Evidence Law – The quintessence of the enunciation is that the expression “proved”, “disproved” and “not proved”, lays down the standard of proof, namely, about the existence or non-existence of the circumstances from the point of view of a prudent man, so much so that while adopting the said requirement, as an appropriate concrete standard to measure “proof”, full effect has to be given to the circumstances or conditions of probability or improbability. It has been expounded that it is this degree of certainty, existence of which should be arrived at from the attendant circumstances, before a fact can be said to be proved.
CRIMINAL APPELLATE JURISDICITON
[N.V. RAMANA] AND [AMITAVA ROY] JJ.
NOVEMBER 17, 2017.
CRIMINAL APPEAL NO. 677 OF 2010
KUNA @ SANJAYA BEHERA ….APPELLANT
THE STATE OF ODISHA ….RESPONDENT
J U D G M E N T
AMITAVA ROY, J.
The appellant, successively convicted by both the courts below along with one Pravati Behera under Section 302 of the Indian Penal Code, 1860 (for Short, hereinafter to be referred to as “IPC/Code”) along with Section 34 of the Code is in appeal seeking remedial intervention.
2. Whereas the Trial Court by the judgment and order dated 26.1.2001, as stated hereinbefore, convicted the appellant and the co-accused Pravati Behera, the High Court by the verdict impugned, though has affirmed the conviction of both, had left the co-accused at liberty to move an application for premature release from the jail and for appropriate orders under Sections 433 and 433-A of the Code of Criminal Procedure, 1973 (for short, hereinafter to be referred to as “Cr.P.C.”).
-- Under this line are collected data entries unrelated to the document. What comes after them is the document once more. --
Definition _generate_summary (results : list Reply) : Summary :=
  let model_groups := group_replies results in
  let valid_probabilities := probabilities_of results in
  {| total_queries := length results;
     successful_queries := length (List.filter is_successful results);
     failed_queries :=
       length (List.filter (fun r => negb (is_successful r)) results);
     models_used := map fst model_groups;
     valid_probabilities_count := length valid_probabilities;
     overall_mean :=
       match valid_probabilities with
       | [] => None
       | _ => Some (np_mean valid_probabilities)
       end;
     advanced_analysis :=
       match valid_probabilities with
       | [] => None
       | _ =>
           Some (_apply_advanced_algorithms model_groups valid_probabilities)
       end;
     model_stats :=
       omap (fun '(model, model_results) =>
               match probabilities_of model_results with
               | [] => None
               | model_probs =>
                   Some (model,
                         {| stats_mean := np_mean model_probs;
                            stats_std := np_std model_probs;
                            stats_min := np_min model_probs;
                            stats_max := np_max model_probs;
                            stats_count := length model_probs;
                            stats_success_rate :=
                              Qlen (List.filter is_successful model_results)
                              / Qlen model_results |})
               end)
            model_groups |}.
End Advanced.

(** The dictionary that [run_ensemble_forecast] returns (the metadata
    is left out). *)
Record ForecastResult : Type := {
  forecast_prompt : string;
  forecast_responses : list Reply;
  forecast_summary : Summary;
}.

Section Orchestrator.
Context {L : SciLib}.

(** The client: [query_model(model, prompt, enable_web_search=...,
    max_tokens=...)] either returns a reply or raises. *)
Variable ClientState : Type.
Variable client_query :
  ClientState -> string -> string -> bool -> option Z ->
  result Reply * ClientState.
(** [datetime.now()] *)
Variable clock : ClientState -> Q.
(** The prompt templates. *)
Variable make_prompt :
  bool -> string -> string -> option string -> option string -> string.
(** [random.gauss(35, 15)] and [random.uniform(0.5, 2.0)] of the [i]-th
    mock reply. *)
Variable mock_sample : nat -> Q * Q.
Lemma net_capacity_sum (t : Train) (grade max_power : R) :
  net_capacity (Consist t) grade max_power
  = py_sum (map (fun unit => net_capacity (Stock unit) grade max_power) t).
Proof.
  pose proof (grade_root_positive grade) as Hroot.
  induction t as [|unit t IH].
  - unfold net_capacity, force_on_grade. cbn [mass tractive_effort map].
    unfold train_mass, train_tractive_effort, py_sum. cbn. field. lra.
  - cbn [map]. rewrite py_sum_R_cons, <- IH.
    unfold net_capacity, force_on_grade. cbn [mass tractive_effort].
    rewrite train_mass_cons, train_tractive_effort_cons. field. lra.
Qed.

Lemma net_capacity_as_train (x : Calculative) (grade max_power : R) :
  net_capacity (Consist (as_train x)) grade max_power
  = net_capacity x grade max_power.
Proof.
  unfold net_capacity, force_on_grade. cbn [mass tractive_effort].
  now rewrite as_train_mass, as_train_tractive_effort.
Qed.

Lemma net_capacity_app (a b : Train) (grade max_power : R) :
  net_capacity (Consist (a ++ b)) grade max_power
  = net_capacity (Consist a) grade max_power
    + net_capacity (Consist b) grade max_power.
Proof. now rewrite !net_capacity_sum, map_app, py_sum_R_app. Qed.

Lemma getslice_map {X Y : Type} (f : X -> Y) (xs : list X)
      (slice : nat * nat) :
  getslice (map f xs) slice = map f (getslice xs slice).
Proof. unfold getslice. now rewrite firstn_map, skipn_map. Qed.

End Additive.

(** X11.  The net force capacity of a train is the sum of the net force
    capacities of its members, so that of two entities coupled is the sum
    of theirs: the sums the splitters take of the members' forces are the
    net force capacities of the trains they stand for. *)
Theorem net_force_capacity_adds_up
        (t : Train) (a b : Calculative) (grade max_power : R) :
  net_force_capacity (Consist t) grade max_power
  = Ok (py_sum (map (fun unit => net_capacity (Stock unit) grade max_power) t))
  /\
  net_force_capacity (Consist (py_add a b)) grade max_power
  = Ok (net_capacity a grade max_power + net_capacity b grade max_power)%R.
Proof.
  rewrite !net_force_capacity_value. split.
  - now rewrite net_capacity_sum.
  - f_equal.
    replace (py_add a b) with (as_train a ++ as_train b)
      by (destruct a, b; reflexivity).
    now rewrite net_capacity_app, !net_capacity_as_train.
Qed.

(** ** More on the force model *)

Section Inverses.

Local Open Scope R_scope.

Lemma spare_capacity_value (x : Calculative) (grade : R) :
  grade + mu <> 0 ->
  spare_capacity x grade
  = Ok (tractive_effort x * sqrt (grade * grade + 1) / (grade + mu) - mass x).
Proof.
  intros Hg. unfold spare_capacity. rewrite math_sqrt_grade. cbn [bind].
  now rewrite py_truediv_ok.
Qed.
(** * Playwright core: request routing, bindings, target registries, context options

  A shallow embedding of the pieces of the Playwright client that route
  intercepted requests ([Page._requestStarted]), dispatch exposed-function
  calls ([PageBinding.dispatch]), keep the Chromium and WebKit target
  registries ([CRBrowser], [WKBrowser]) and validate browser-context
  options ([validateBrowserContextOptions]).

  JavaScript [Map]s keyed by strings are [gmap string _]; arrays are lists
  in push order; a [throw] is the left injection of a sum; event emission
  and calls into collaborators that live outside the embedded files are
  recorded, in program order, in a list of effects. *)

From Stdlib Require Import ZArith QArith.
From stdpp Require Import base option list gmap strings fin_maps.

Local Open Scope string_scope.
Local Open Scope list_scope.

(** ** Request interception router (page.ts) *)

Module Router.

Section WithMatcher.

(** [types.URLMatch] (a string, a regular expression or a predicate) and
    [helper.urlMatches] are declared outside the embedded files. *)
Context {URLMatch : Type}.
Variable urlMatches : string → URLMatch → bool.

(** Handlers are user callbacks; they are told apart by an identifier. *)
Definition RouteHandler := nat.

(** An element of [_routes]: [{ url, handler }]. *)
Record RouteEntry := { url : URLMatch; handler : RouteHandler }.

(** [network.Request]: its URL and the result of [request._route()]
    ([None] for [null]: the request was not intercepted). *)
Definition Route := nat.
Record Request := { request_url : string; _route : option Route }.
Noticeably, the appellant and co-accused had been charged along with Section 302 IPC for the offence under Section 203 as well but were acquitted thereof by the Trial Court. Though an appeal was preferred by the State against such acquittal, the High Court has affirmed their exoneration as well.
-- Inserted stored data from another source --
(** * Antigravity-Proxy: credential pool, dispatcher and protocol mappers

    A shallow embedding of the Python sources under [backend/app] and the
    properties of their specification.

    Conventions of the embedding:
    - a Python [dict] is an association list in insertion order (the order
      the sources iterate in), a Python [list] is a [list];
    - [time.time()] readings are Python floats, embedded as the rationals
      they are; the one float operation on them, the difference of two
      readings in the sticky test, is exact when the readings are within
      a factor of two of one another, as readings of the epoch clock are;
    - a quota score is a Python float, that is a finite IEEE-754 binary64
      number: a score is given by a rational and stands for the double
      nearest to it ([double]), as a decimal literal does in Python, and
      the comparisons and the product of the selection are taken on the
      doubles; so is the quotient of two sizes;
    - [int(time.time())] is [Qfloor] (the clock reads seconds since the
      epoch, which are positive); Python integers are [Z] or [nat];
    - a function that may raise returns a [result];
    - every answer of the outside world (the clock, the OAuth endpoint, the
      metadata endpoint, the database, the upstream model API) is an explicit
      argument of the function that consumes it. *)

From Stdlib Require Import List String Ascii Bool Arith ZArith QArith Qround Qabs Qpower Lia Lqa.
Import ListNotations.

Local Close Scope Q_scope.
Local Open Scope list_scope.
Local Open Scope string_scope.

(* ================================================================== *)
(** * Part I. Definitions *)
(* ================================================================== *)

(** ** Python values *)

(** Exceptions, by the classes the handlers of the sources tell apart. *)
Inductive exn : Type :=
| ValueError (msg : string)
| HTTPStatusError (status : Z) (msg : string)
| UnboundLocalError (var : string)
| Exception (msg : string).

Inductive result (A : Type) : Type :=
| Ok (a : A)
| Raise (e : exn).
Arguments Ok {A} a.
Arguments Raise {A} e.

(** [str(e)] *)
Definition exn_str (e : exn) : string :=
  match e with
  | ValueError m => m
  | HTTPStatusError _ m => m
  | UnboundLocalError v =>
      "cannot access local variable '" ++ v ++ "' where it is not associated with a value"
  | Exception m => m
  end.

(** JSON documents as [json.loads] builds them. *)
#[local] Unset Elimination Schemes.
Inductive json : Type :=
| JNull
| JBool (b : bool)
| JInt (n : Z)
| JFloat (q : Q)
| JStr (s : string)
| JList (l : list json)
| JDict (d : list (string * json)).
#[local] Set Elimination Schemes.

(** Structural induction through the lists and dictionaries of a document. *)
Section JsonInduction.

Variable P : json -> Prop.
Hypothesis Hnull : P JNull.
Hypothesis Hbool : forall b, P (JBool b).
Hypothesis Hint : forall n, P (JInt n).
Hypothesis Hfloat : forall q, P (JFloat q).
Hypothesis Hstr : forall s, P (JStr s).
Hypothesis Hlist : forall l, Forall P l -> P (JList l).
Hypothesis Hdict : forall d, Forall (fun kv => P (snd kv)) d -> P (JDict d).

Fixpoint json_nested_ind (j : json) : P j :=
  match j with
  | JNull => Hnull
  | JBool b => Hbool b
  | JInt n => Hint n
  | JFloat q => Hfloat q
  | JStr s => Hstr s
  | JList l =>
      Hlist l ((fix items (l : list json) : Forall P l :=
                  match l with
                  | [] => Forall_nil _
                  | x :: r => Forall_cons x (json_nested_ind x) (items r)
                  end) l)
  | JDict d =>
      Hdict d ((fix entries (d : list (string * json)) : Forall (fun kv => P (snd kv)) d :=
                  match d with
                  | [] => Forall_nil _
                  | kv :: r => Forall_cons kv (json_nested_ind (snd kv)) (entries r)
                  end) d)
  end.

End JsonInduction.

(** [d.get(k)] on a dict in insertion order. *)
Fixpoint dict_get (k : string) (d : list (string * json)) : option json :=
  match d with
  | [] => None
  | (k', v) :: rest => if String.eqb k k' then Some v else dict_get k rest
  end.

(** [k in d] *)
Definition dict_has (k : string) (d : list (string * json)) : bool :=
  match dict_get k d with Some _ => true | None => false end.

(** Python truthiness of a JSON value. *)
Definition truthy (j : json) : bool :=
  match j with
  | JNull => false
  | JBool b => b
  | JInt n => negb (n =? 0)%Z
  | JFloat q => negb (Qeq_bool q 0)
  | JStr s => negb (String.eqb s "")
  | JList l => match l with [] => false | _ => true end
  | JDict d => match d with [] => false | _ => true end
  end.

(** Truthiness of an [Optional[str]]. *)
Definition str_truthy (o : option string) : bool :=
  match o with
  | Some s => negb (String.eqb s "")
  | None => false
  end.

(** ** Strings *)

(** [str.upper()] and [str.lower()], on the ASCII letters. *)
Definition upper_ascii (c : ascii) : ascii :=
  let n := nat_of_ascii c in
  if andb (97 <=? n)%nat (n <=? 122)%nat then ascii_of_nat (n - 32) else c.

Definition lower_ascii (c : ascii) : ascii :=
  let n := nat_of_ascii c in
  if andb (65 <=? n)%nat (n <=? 90)%nat then ascii_of_nat (n + 32) else c.

Fixpoint str_map (f : ascii -> ascii) (s : string) : string :=
  match s with
  | EmptyString => EmptyString
  | String c rest => String (f c) (str_map f rest)
  end.

Definition upper (s : string) : string := str_map upper_ascii s.
Definition lower (s : string) : string := str_map lower_ascii s.

(** [needle in s] for strings. *)
Definition str_contains (needle s : string) : bool :=
  match String.index 0 needle s with
  | Some _ => true
  | None => false
  end.

(** ** JSON-schema cleaners *)

(** [allowed_keys], the same set in both mappers. *)
Definition allowed_keys : list string :=
  ["type"; "description"; "properties"; "required"; "items"; "enum"; "format"; "nullable"].

Definition allowed (k : string) : bool := existsb (String.eqb k) allowed_keys.

(** Keep the entries satisfying [p] and rewrite each kept entry with [g]:
    [[g a for a in l if p a]]. *)
Definition keep_map {A B : Type} (p : A -> bool) (g : A -> B) (l : list A) : list B :=
  flat_map (fun a => if p a then [g a] else []) l.

(** One step of [openai_mapper._clean_json_schema] on a kept entry, with
    [rec] the recursive call. *)
Definition clean_property (rec : json -> json) (pv : string * json) : string * json :=
  match pv with
  | (name, prop_schema) =>
      (name, match prop_schema with JDict _ => rec prop_schema | _ => prop_schema end)
  end.

Definition clean_json_entry (rec : json -> json) (kv : string * json) : string * json :=
  match kv with
  | (k, v) =>
      if String.eqb k "type" then
        (k, match v with JStr s => JStr (upper s) | _ => v end)
      else if String.eqb k "properties" then
        (k, match v with JDict props => JDict (map (clean_property rec) props) | _ => v end)
      else if String.eqb k "items" then
        (k, match v with JDict _ => rec v | _ => v end)
      else (k, v)
  end.

(** [openai_mapper._clean_json_schema].  The source edits the dictionary in
    place in four steps: delete the keys outside [allowed_keys]; upper-case
    [schema["type"]] when it is a string; clean every dictionary among the
    values of [schema["properties"]] when that is a dictionary; clean
    [schema["items"]] when it is a dictionary.  The steps touch entries of
    different keys, so [clean_json_entry] states their effect entry by
    entry; the result is the dictionary left behind by the call.  (On a
    value that is not a dictionary the source raises at [schema.keys()]; the
    recursive calls are all guarded by [isinstance(..., dict)].) *)
Fixpoint _clean_json_schema (schema : json) : json :=
  match schema with
  | JDict d =>
      JDict (keep_map (fun kv => allowed (fst kv)) (clean_json_entry _clean_json_schema) d)
  | _ => schema
  end.

(** One step of the inner [clean] of [claude_mapper._clean_schema] on a kept
    entry: a string under ["type"] is upper-cased, and every value is then
    cleaned (cleaning a string leaves it as it is). *)
Definition clean_entry (rec : json -> json) (kv : string * json) : string * json :=
  match kv with
  | (k, v) =>
      (k, match v with
          | JStr s => if String.eqb k "type" then JStr (upper s) else v
          | _ => rec v
          end)
  end.

(** The inner [clean(obj)] of [claude_mapper._clean_schema]: on a dictionary,
    delete the keys outside [allowed_keys], upper-case a string under
    ["type"], then clean every value; on a list, clean every item. *)
Fixpoint clean (obj : json) : json :=
  match obj with
  | JDict d => JDict (keep_map (fun kv => allowed (fst kv)) (clean_entry clean) d)
  | JList l => JList (map clean l)
  | _ => obj
  end.

(** [claude_mapper._clean_schema]: [clean] applied to a deep copy, which is
    returned. *)
Definition _clean_schema (schema : json) : json := clean schema.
3. We have heard Mr. Krishnan Venugopal, learned senior counsel for the appellant and Mr. Shibashish Misra for the respondent.
4. The prosecution case unfolds with a written information lodged by Premananda Behra (PW12) with the police on 20.2.2000, whereby the unnatural death of his brother Santosh Behera by hanging from the roof of a shed adjacent to his (deceased) house, was reported. In the course of the investigation, following the registration of said information, Niranjan Behera (PW1) disclosed to Daitari Behera (PW5) that the appellant along with the co-accused Pravati Behera had in the intervening night of 19/20.2.2000 murdered the deceased in his house and thereafter had suspended his dead body from the roof of the nearby shed. PW1 claimed to have witnessed the incident of murder. Following this information, the investigation took a different turn. The appellant and the co-accused were arrested and eventually, charge-sheet was laid against them.
5. Notably, on 26.2.2000, Gunahari Behera (PW6) and Makhan Behera (PW8) also came to the police station and reported that PW1 had disclosed to them as well to have witnessed the appellant and the co-accused committing murder of Santosh Behera (deceased) in his house and thereafter, hanging the dead body from the roof of the nearby shed. The investigating officer in the process of investigation, amongst others caused the inquest of the dead body to be made, prepared a spot map Ex. P-11, effected seizure, amongst others inter alia of a rope and also got the post-mortem of the dead body done before submitting the charge-sheet as mentioned hereinabove. The formal FIR was registered on 26.2.2000 under Sections 302/203 read with Section 34 IPC.